Ini adalah salah satu dari sekian banyak cerita tentang buruknya United dalam hal rekrutmen. Entah bagaimana, klub bisa menghabiskan uang 16 juta pounds untuk membeli pemain yang pernah menjadi subjek investigasi kepolisian karena telah berbuat kriminal.

Inilah yang kemudian membuat United terasa kehilangan betul sosok Ferguson. Ia tidak hanya dikenal dalam hal taktikal, tapi ia juga jago dalam rekrutmen pemain. Di tangan Ferguson, apa yang tidak mungkin menjadi mungkin.

Dalam tahun-tahun terakhir Fergie di klub, United hanya mempekerjakan 12 pencari bakat secara full time. Jumlah yang sedikit, tapi dengan jumlah itu United masih bisa mendapat pemain terbaik di dunia. Tidak semua pemandu bakat itu datang ke Ferguson dan merekomendasikan pemain. Sebagian besar, rekomendasi mereka bahkan dimentahkan olehnya. Fergie lebih percaya rekomendasi dari teman lama atau koleganya yang pernah terlibat oleh pemain incaran tersebut alih-alih mengikuti intuisi sang pemandu bakat.

Inilah hebatnya Fergie.

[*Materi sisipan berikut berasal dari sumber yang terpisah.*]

(** The three ways a call inside the captured bytes can go. *)
Lemma next_lsa_cases mem s c :
  bytes_ok mem → it_current s = Some c → within mem c (it_remaining s) 0 →
  (∃ ret s', trace_get_next_ospf_lsa_v2 mem s = Ok (ret, s') ∧ ret ≤ 0) ∨
  (∃ ty, sizeof_ospf_lsa_v2 ≤ it_remaining s ∧ read8 mem (c + 3) = Ok ty ∧
     valid_lsa ty = true ∧ be16 mem (c + 18) = Ok 0) ∨
  (∃ s' len, trace_get_next_ospf_lsa_v2 mem s = Ok (1, s') ∧ it_hdr s' = Some c ∧
     0 < len ≤ it_remaining s ∧ it_length s' = len ∧ it_current s' = Some (c + len) ∧
     it_remaining s' = it_remaining s - len).
Proof.
  intros Hb Hc (? & ? & ?). unfold trace_get_next_ospf_lsa_v2. rewrite Hc.
  destruct (Z.ltb_spec (it_remaining s) 20); [left; by do 2 eexists|].
  destruct (read8_ok mem (c + 3)) as [ty Hty]; [lia|].
  destruct (be16_ok mem (c + 18)) as [v Hv]; [lia..|]. pose proof (be16_range _ _ _ Hb Hv).
  rewrite Hty, Hv. cbn [obind]. destruct (Z.ltb_spec (it_remaining s) v); cbn [orb].
  { left. do 2 eexists. split; [done|]. lia. }
  destruct (valid_lsa ty) eqn:Ht; cbn [negb].
  2:{ left. do 2 eexists. split; [done|]. lia. }
  right. destruct (Z.eq_dec v 0) as [->|]; [left; by exists ty|right].
  eexists _, v. split; [done|]. simpl. split_and!; (done || lia).
Qed.

(** C28: Walking the LSAs of an LS Update over captured bytes has exactly
    two outcomes.  Either it ends after at most as many calls as there are
    bytes, having handed out LSAs that lie one behind the other inside the
    captured bytes; or one of the LSAs reached has length 0, and then the loop
    [while (trace_get_next_ospf_lsa_v2(...) > 0)] never ends. *)
Theorem ospf_lsa_walk mem : ∀ s c,
  bytes_ok mem → it_current s = Some c → within mem c (it_remaining s) 0 →
  (∃ hs s', tiles c (c + it_remaining s) hs ∧
     ∀ fuel, it_remaining s < Z.of_nat fuel →
       walk (trace_get_next_ospf_lsa_v2 mem) fuel s = Ok (hs, s')) ∨
  (∃ off ty, c ≤ off ≤ c + it_remaining s - sizeof_ospf_lsa_v2 ∧
     read8 mem (off + 3) = Ok ty ∧ valid_lsa ty = true ∧ be16 mem (off + 18) = Ok 0 ∧
     ∀ fuel, walk (trace_get_next_ospf_lsa_v2 mem) fuel s = Fault OutOfFuel).
Proof.
  intros s c Hb Hc W. remember (Z.to_nat (it_remaining s)) as n eqn:Hn. revert s c Hc W Hn.
  induction (lt_wf n) as [n _ IH]. intros s c Hc W Hn. pose proof W as (? & ? & ?).
  destruct (next_lsa_cases mem s c Hb Hc W)
    as [(ret & s1 & Hnx & Hret)|[(ty & Hl & Hty & Hv & Hz)|(s1 & len & Hnx & Hh & Hle & Hlen & Hc1 & Hr1)]].
  - left. exists [], s1. split; [simpl; lia|]. intros [|fuel] Hf; [lia|]. cbn [walk].
    rewrite Hnx. cbn [obind]. by rewrite (proj2 (Z.ltb_ge 0 ret)).
  - right. exists c, ty. split_and!; try done; [lia..|]. intros fuel. by apply (walk_stalls mem c ty).
  - destruct (IH (Z.to_nat (it_remaining s1)) ltac:(subst n; lia) s1 (c + len)) as [(hs & s' & Ht & Hw)|Hst];
      [done|unfold within; lia|done|left|right].
    + exists ((c, len) :: hs), s'. split.
      * simpl. split_and!; [done|lia|]. by replace (c + it_remaining s) with (c + len + it_remaining s1) by lia.
      * intros [|fuel] Hf; [lia|]. cbn [walk]. rewrite Hnx. cbn [obind].
        change (0 <? 1) with true. cbn iota. rewrite Hw by lia. cbn [obind]. by rewrite Hh, Hlen.
    + destruct Hst as (off & ty & Hoff & Hty & Hv & Hz & Hw). exists off, ty.
      split_and!; try done; [lia..|]. intros [|fuel]; [done|]. cbn [walk]. rewrite Hnx. cbn [obind].
      change (0 <? 1) with true. cbn iota. by rewrite Hw.
Qed.

(** After the last LSA of a packet the call should return 0
    ("0 if there are no more LSAs to come"); it returns 1, because it compares
    the pointer [remaining] with 0 instead of the number of bytes. *)
Theorem ospf_last_lsa_returns_one mem s c ty :
  it_current s = Some c → sizeof_ospf_lsa_v2 ≤ it_remaining s →
  read8 mem (c + 3) = Ok ty → valid_lsa ty = true → be16 mem (c + 18) = Ok (it_remaining s) →
  ∃ s', trace_get_next_ospf_lsa_v2 mem s = Ok (1, s') ∧ it_remaining s' = 0 ∧ it_hdr s' = Some c.
Proof.
  intros Hc Hr Hty Hv Hlen. unfold trace_get_next_ospf_lsa_v2. rewrite Hc.
  rewrite (proj2 (Z.ltb_ge _ 20)), Hty, Hlen by lia. cbn [obind]. rewrite Hv, Z.ltb_irrefl.
  eexists. split; [done|]. simpl. rewrite Z.sub_diag. done.
Qed.

(** ** Instances *)

(** A network LSA of the given length: its header, and a body of zeros. *)
Definition lsa_bytes (len : Z) : list Z :=
  [0; 0; 0; 2] ++ replicate 14 0 ++ [len `div` 256; len `mod` 256] ++ replicate (Z.to_nat (len - 20)) 0.

Definition iter_at (c r : Z) : lsa_iter :=
  {| it_current := Some c; it_remaining := r; it_hdr := None; it_body := None;
     it_type := 0; it_length := 0 |}.
(** C4: The contract of the ordered combiner.  Let every thread publish results with
    non-decreasing keys, those after its first greater than 0 and all below
    UINT64_MAX, and let there be no ticks ([count_tick_lost]: a tick may be lost), in
    any interleaving with reads by the reporter: every call succeeds, and after the final read, which ends after one round, the
    reporter has been sent exactly the published results, sorted by key across
    all threads and all reads, those of one thread in the order it published
    them; what earlier reads sent is the beginning of that sequence, and the
    queues are empty, so that the combiner can be destroyed. *)
Theorem ordered_combiner_correct parallel thold acts n c :
  holds c (replicate n []) → c_sent c = [] → (0 < n)%nat → Forall (valid_thread n) acts →
  Forall mergeable (published (replicate n []) acts) → Zlen acts ≤ SIZE_MAX →
  ∃ c1 c2, run parallel thold c acts = Ok c1 ∧ ordered_read_final 1 parallel c1 = Ok c2 ∧
    c_sent c1 `prefix_of` c_sent c2 ∧ StronglySorted key_le (c_sent c2) ∧
    c_sent c2 ≡ₚ concat (published (replicate n []) acts) ∧
    Forall (λ hs, hs `sublist_of` c_sent c2) (published (replicate n []) acts) ∧
    combiner_destroy c2 = Ok tt.
Proof.
  intros Hh Hs Hn Hv Hm Hlen.
  assert (concat (replicate n ([] : list libtrace_result_t)) = []) as Ec.
  { apply concat_all_empty, Forall_replicate. done. }
  destruct (run_inv parallel thold acts c (replicate n [])) as (c1 & Hrun & (xss & Hh1 & Hmg & Hw) & _).
  - exists (replicate n []). rewrite Hs. split_and!; [done|apply merged_refl|intros s xs; set_solver].
  - by destruct n; [lia|].
  - by rewrite length_replicate.
  - done.
  - rewrite Ec. change (Zlen (@nil libtrace_result_t)) with 0. lia.
  - destruct (ordered_read_final_ok 0 parallel c1 xss) as (c2 & out & yss & Hfin & Hh2 & Hmg2 & Hs2 & Hy).
    + done.
    + by eapply merged_mergeable.
    + intros ->. destruct Hmg as [_ _ _ F]. apply Forall2_length in F. simpl in F.
      pose proof (Forall2_length _ _ _ (published_prefix acts (replicate n []))) as El.
      rewrite length_replicate in El. lia.
    + destruct (merged_trans _ _ _ _ _ Hmg Hmg2) as [P S _ F]. rewrite <- Hs2 in *.
      rewrite (concat_all_empty _ Hy), app_nil_r in P.
      exists c1, c2. split_and!; try done; [rewrite Hs2; by apply prefix_app_r| |by eapply destroy_empty].
      apply Forall_lookup. intros i hs Hi.
      destruct (Forall2_lookup_l _ _ _ _ _ F Hi) as (ys & Hys & zs & -> & Hz).
      rewrite (proj1 (Forall_lookup _ _) Hy _ _ Hys), app_nil_r. done.
Qed.
End ordered.
(* ===== verification/Buckets.v ===== *)
(** * Packet buckets: lib/data-struct/buckets.c

    Packets read from one buffer share a bucket: every packet gets an id from a
    circular range, and when all ids of a bucket have been released its buffer
    is freed.  Buckets are chained in a linked list ([LinkedList]), oldest first;
    the last one is the one packets are added to.  Bucket nodes live in a memory
    of their own, so that using a freed one is a fault, and the buffers freed so
    far are recorded. *)

From S2P Require Import Prelude DNodes LinkedList.
Local Open Scope Z_scope.
Local Open Scope outcome_scope.

Abbreviation MAX_OUTSTANDING := 200000.

Record libtrace_bucket_node_t := {
  bn_startindex : Z;
  bn_released : list Z;
  bn_activemembers : Z;
  bn_slots : Z;
  bn_buffer : option Z;
}.

(** [b_packets] is the array of [MAX_OUTSTANDING + 1] pointers, null where the
    map has no entry. *)
Record libtrace_bucket_t := {
  b_nextid : Z;
  b_node : option loc;
  b_packets : gmap Z loc;
  b_nodelist : option libtrace_list_t;
  b_lock : bool;
  b_nodes : gmap loc libtrace_bucket_node_t;
  b_listmem : gmap loc (node loc);
  b_freed : list Z;
}.

(** ** Accesses *)
Definition packets_get (ps : gmap Z loc) (id : Z) : outcome (option loc) :=
  if (0 <=? id) && (id <=? MAX_OUTSTANDING) then Ok (ps !! id) else Fault OutOfBounds.

Definition packets_set (ps : gmap Z loc) (id : Z) (p : option loc) : outcome (gmap Z loc) :=
  if (0 <=? id) && (id <=? MAX_OUTSTANDING)
  then Ok (match p with Some n => <[id := n]> ps | None => delete id ps end)
  else Fault OutOfBounds.

Definition bn_load (ns : gmap loc libtrace_bucket_node_t) (p : option loc)
  : outcome (loc * libtrace_bucket_node_t) :=
  match p with
  | None => Fault NullDeref
  | Some n => match ns !! n with Some nd => Ok (n, nd) | None => Fault Dangling end
  end.

(** [memset(l + off, v, n)]. *)
Definition bytes_memset (l : list Z) (off n v : Z) : outcome (list Z) :=
  if (0 <=? off) && (off + n <=? Zlen l)
  then Ok (take (Z.to_nat off) l ++ replicate (Z.to_nat n) v ++ drop (Z.to_nat (off + n)) l)
  else Fault OutOfBounds.

(** [clear_bucket_node]: the buffers freed. *)
Definition clear_bucket_node (nd : libtrace_bucket_node_t) (freed : list Z) : list Z :=
  match bn_buffer nd with Some buf => freed ++ [buf] | None => freed end.

Definition b_update (b : libtrace_bucket_t) (nextid : Z) (packets : gmap Z loc)
    (nodes : gmap loc libtrace_bucket_node_t) (lock : bool) : libtrace_bucket_t :=
  {| b_nextid := nextid; b_node := b_node b; b_packets := packets; b_nodelist := b_nodelist b;
     b_lock := lock; b_nodes := nodes; b_listmem := b_listmem b; b_freed := b_freed b |}.

(** ** Operations *)
Definition sizeof_bucket_node : Z := 32.

Definition libtrace_bucket_init : libtrace_bucket_t :=
  let '(h, l) := libtrace_list_init sizeof_bucket_node in
  {| b_nextid := 199999; b_node := None; b_packets := ∅; b_nodelist := l; b_lock := false;
     b_nodes := ∅; b_listmem := h; b_freed := [] |}.

(** The bucket nodes that are still allocated, and the buffers freed. *)
Definition libtrace_bucket_destroy (b : libtrace_bucket_t)
  : outcome (gmap loc libtrace_bucket_node_t * list Z) :=
  let! held := pthread_mutex_lock (b_lock b) in
  let! ' (nodes, freed) :=
    match b_node b with
    | None => Ok (b_nodes b, b_freed b)
    | Some _ =>
        let! ' (n, nd) := bn_load (b_nodes b) (b_node b) in
        Ok (delete n (b_nodes b), clear_bucket_node nd (b_freed b))
    end in
  let! _ := libtrace_list_deinit (b_listmem b) (b_nodelist b) in
  let! _ := pthread_mutex_unlock held in
  Ok (nodes, freed).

Dia tidak hanya menunggu tapi juga mengambil inisiatif sendiri. Sebelum dia mendatangkan pemain, dia harus tahu dulu segala latar belakang si pemain. Tidak hanya melihat aspek teknis, tapi juga karakter. Kalau perlu, Ferguson akan bicara langsung dengan si pemain, orang tua, bahkan orang-orang yang pernah bekerja dengan si incaran. Jika saja Ferguson masih melatih pada 2014, maka bukan tidak mungkin nama Rojo akan diabaikan dengan latar belakangnya tersebut.